> [The problem]: Copy verbatim the block of lines in the entries below whose first line contains "replace (0 <? a) with true by lia. cbn." and whose last line contains "destruct (Z.ltb_spec ((maxInt64". Leave out all other lines.

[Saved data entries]
──────────────────────────────
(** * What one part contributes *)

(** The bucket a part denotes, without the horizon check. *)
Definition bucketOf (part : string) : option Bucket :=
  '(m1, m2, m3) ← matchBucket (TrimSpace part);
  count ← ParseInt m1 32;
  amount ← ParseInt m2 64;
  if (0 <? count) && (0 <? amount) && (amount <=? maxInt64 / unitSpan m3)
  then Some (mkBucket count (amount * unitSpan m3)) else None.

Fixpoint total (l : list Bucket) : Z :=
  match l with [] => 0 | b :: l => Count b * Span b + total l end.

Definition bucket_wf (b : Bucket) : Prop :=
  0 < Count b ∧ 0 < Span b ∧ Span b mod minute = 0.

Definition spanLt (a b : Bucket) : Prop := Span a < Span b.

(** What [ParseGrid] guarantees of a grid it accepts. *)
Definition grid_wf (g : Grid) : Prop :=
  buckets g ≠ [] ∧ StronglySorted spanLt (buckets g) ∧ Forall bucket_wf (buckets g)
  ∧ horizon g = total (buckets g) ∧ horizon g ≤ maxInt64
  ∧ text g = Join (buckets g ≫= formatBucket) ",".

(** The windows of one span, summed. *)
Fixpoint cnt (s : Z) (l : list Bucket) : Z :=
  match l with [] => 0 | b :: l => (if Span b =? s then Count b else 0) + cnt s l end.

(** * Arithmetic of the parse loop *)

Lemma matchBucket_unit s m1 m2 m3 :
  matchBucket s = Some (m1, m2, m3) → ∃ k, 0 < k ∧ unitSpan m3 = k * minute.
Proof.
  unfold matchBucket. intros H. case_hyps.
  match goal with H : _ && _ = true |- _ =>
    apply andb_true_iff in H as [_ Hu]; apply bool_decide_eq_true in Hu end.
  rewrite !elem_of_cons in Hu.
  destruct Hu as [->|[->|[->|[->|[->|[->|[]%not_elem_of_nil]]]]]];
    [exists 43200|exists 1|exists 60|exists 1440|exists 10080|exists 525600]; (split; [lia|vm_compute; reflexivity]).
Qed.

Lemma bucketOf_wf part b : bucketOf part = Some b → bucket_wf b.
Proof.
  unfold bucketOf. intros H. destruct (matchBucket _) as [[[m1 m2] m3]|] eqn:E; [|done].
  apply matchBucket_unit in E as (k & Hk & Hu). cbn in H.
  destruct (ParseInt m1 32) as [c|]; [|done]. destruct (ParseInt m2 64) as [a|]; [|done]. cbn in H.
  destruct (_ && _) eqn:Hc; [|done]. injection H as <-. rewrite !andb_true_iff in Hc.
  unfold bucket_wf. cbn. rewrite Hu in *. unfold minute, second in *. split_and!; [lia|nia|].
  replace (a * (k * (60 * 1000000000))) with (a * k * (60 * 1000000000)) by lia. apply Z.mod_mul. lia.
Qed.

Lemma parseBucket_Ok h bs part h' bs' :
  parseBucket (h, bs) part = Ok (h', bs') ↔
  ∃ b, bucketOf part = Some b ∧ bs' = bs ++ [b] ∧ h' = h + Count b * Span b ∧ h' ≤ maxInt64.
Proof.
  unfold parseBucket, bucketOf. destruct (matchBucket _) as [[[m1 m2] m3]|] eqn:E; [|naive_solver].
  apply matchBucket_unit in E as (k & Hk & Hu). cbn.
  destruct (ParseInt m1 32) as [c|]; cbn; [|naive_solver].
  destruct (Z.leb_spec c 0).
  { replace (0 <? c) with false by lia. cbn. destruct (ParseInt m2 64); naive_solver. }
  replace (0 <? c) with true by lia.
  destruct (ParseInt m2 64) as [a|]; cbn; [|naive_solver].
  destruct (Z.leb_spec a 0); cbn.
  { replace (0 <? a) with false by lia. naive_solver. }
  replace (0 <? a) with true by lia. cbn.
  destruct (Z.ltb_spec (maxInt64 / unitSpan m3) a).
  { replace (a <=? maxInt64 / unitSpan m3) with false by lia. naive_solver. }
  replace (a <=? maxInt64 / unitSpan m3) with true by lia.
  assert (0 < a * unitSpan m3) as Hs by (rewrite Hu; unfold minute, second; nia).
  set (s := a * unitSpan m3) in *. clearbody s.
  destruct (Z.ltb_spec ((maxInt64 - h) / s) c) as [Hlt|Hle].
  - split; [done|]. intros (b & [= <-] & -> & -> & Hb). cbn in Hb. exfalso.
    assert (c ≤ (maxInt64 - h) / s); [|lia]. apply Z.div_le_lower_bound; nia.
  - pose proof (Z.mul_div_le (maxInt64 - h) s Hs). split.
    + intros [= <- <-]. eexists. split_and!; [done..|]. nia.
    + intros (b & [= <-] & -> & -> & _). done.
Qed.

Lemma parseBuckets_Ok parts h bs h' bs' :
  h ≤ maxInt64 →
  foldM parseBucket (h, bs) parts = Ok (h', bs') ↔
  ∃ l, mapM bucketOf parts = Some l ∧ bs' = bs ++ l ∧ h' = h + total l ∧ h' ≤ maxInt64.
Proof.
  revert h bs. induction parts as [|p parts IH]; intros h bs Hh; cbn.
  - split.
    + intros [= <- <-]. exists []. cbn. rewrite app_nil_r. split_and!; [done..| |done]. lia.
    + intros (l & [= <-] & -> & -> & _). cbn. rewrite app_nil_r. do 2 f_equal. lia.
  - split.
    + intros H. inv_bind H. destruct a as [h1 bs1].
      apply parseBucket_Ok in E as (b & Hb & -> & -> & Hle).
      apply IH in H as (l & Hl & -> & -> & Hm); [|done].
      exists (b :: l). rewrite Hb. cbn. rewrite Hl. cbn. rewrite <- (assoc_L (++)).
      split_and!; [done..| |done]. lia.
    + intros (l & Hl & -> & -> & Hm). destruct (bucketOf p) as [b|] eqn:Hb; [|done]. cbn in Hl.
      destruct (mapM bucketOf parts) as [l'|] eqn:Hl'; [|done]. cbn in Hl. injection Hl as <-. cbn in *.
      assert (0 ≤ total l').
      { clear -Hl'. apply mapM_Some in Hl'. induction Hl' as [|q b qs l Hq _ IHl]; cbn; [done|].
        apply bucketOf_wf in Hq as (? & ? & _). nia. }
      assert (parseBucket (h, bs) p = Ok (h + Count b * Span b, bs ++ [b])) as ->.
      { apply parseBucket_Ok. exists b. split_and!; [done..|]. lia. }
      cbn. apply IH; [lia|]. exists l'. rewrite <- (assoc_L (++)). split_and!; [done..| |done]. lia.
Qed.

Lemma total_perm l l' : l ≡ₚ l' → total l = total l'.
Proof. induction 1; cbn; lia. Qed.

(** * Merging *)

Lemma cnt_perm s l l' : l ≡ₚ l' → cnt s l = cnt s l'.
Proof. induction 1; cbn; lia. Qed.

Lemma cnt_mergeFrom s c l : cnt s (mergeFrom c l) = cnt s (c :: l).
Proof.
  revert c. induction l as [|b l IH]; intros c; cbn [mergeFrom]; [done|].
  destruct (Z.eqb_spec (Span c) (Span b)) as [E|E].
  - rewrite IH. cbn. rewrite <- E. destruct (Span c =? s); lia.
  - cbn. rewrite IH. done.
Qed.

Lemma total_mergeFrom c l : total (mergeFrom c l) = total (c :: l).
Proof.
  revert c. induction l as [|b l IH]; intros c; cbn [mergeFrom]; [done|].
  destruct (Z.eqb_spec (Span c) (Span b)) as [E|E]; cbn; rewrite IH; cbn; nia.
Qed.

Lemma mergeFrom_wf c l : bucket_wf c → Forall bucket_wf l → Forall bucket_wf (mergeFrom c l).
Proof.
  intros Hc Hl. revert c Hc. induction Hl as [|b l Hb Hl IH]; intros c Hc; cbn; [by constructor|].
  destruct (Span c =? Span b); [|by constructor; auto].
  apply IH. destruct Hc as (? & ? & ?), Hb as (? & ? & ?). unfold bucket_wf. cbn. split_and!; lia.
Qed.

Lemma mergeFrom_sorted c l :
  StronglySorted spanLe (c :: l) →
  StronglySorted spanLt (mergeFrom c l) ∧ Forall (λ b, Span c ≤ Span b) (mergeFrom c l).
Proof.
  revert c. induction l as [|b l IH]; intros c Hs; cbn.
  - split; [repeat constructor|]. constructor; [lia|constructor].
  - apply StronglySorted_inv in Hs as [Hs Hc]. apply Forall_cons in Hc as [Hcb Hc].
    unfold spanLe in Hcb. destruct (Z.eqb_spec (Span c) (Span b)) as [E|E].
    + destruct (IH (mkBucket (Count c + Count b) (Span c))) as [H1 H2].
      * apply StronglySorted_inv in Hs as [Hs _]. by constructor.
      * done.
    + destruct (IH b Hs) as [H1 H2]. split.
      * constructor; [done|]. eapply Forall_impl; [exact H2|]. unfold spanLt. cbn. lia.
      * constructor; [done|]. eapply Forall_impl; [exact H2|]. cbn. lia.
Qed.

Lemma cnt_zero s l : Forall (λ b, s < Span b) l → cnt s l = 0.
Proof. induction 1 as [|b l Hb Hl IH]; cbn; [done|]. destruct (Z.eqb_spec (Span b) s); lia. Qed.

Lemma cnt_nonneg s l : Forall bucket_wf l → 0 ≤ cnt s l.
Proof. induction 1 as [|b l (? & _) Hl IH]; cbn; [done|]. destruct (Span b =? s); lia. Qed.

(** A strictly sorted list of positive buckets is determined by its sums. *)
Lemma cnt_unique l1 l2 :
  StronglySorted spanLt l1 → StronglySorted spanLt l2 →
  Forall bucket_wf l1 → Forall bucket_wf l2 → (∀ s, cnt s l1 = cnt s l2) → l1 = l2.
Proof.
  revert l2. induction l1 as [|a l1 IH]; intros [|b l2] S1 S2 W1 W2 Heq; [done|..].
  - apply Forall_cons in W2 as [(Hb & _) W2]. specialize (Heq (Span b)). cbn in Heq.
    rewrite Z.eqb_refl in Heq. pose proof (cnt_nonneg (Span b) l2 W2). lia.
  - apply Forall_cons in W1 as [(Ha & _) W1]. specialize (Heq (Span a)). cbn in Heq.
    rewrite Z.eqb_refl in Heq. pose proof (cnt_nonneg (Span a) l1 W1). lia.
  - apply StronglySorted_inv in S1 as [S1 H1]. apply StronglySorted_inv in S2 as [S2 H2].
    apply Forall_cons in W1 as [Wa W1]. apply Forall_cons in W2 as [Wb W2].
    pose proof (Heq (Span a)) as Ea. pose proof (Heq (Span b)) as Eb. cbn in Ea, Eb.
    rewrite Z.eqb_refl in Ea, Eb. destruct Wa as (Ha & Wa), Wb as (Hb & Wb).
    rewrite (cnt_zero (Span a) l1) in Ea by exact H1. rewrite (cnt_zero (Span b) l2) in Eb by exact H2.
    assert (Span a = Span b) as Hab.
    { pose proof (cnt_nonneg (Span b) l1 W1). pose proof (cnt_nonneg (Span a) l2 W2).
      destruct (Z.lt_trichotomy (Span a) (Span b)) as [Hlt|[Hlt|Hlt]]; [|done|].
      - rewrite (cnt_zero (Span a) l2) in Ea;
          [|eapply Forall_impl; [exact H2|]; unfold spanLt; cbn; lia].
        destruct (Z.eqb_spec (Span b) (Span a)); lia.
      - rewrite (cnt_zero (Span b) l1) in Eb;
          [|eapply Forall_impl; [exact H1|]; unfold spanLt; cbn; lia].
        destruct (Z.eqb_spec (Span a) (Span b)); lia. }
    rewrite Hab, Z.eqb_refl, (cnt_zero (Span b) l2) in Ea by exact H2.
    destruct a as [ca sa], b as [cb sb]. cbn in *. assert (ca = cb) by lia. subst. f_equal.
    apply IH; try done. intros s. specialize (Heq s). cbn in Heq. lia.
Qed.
──────────────────────────────
> [Reply to the task]:
  replace (0 <? a) with true by lia. cbn.
  destruct (Z.ltb_spec (maxInt64 / unitSpan m3) a).
  { replace (a <=? maxInt64 / unitSpan m3) with false by lia. naive_solver. }
  replace (a <=? maxInt64 / unitSpan m3) with true by lia.
  assert (0 < a * unitSpan m3) as Hs by (rewrite Hu; unfold minute, second; nia).
  set (s := a * unitSpan m3) in *. clearbody s.
  destruct (Z.ltb_spec ((maxInt64 - h) / s) c) as [Hlt|Hle].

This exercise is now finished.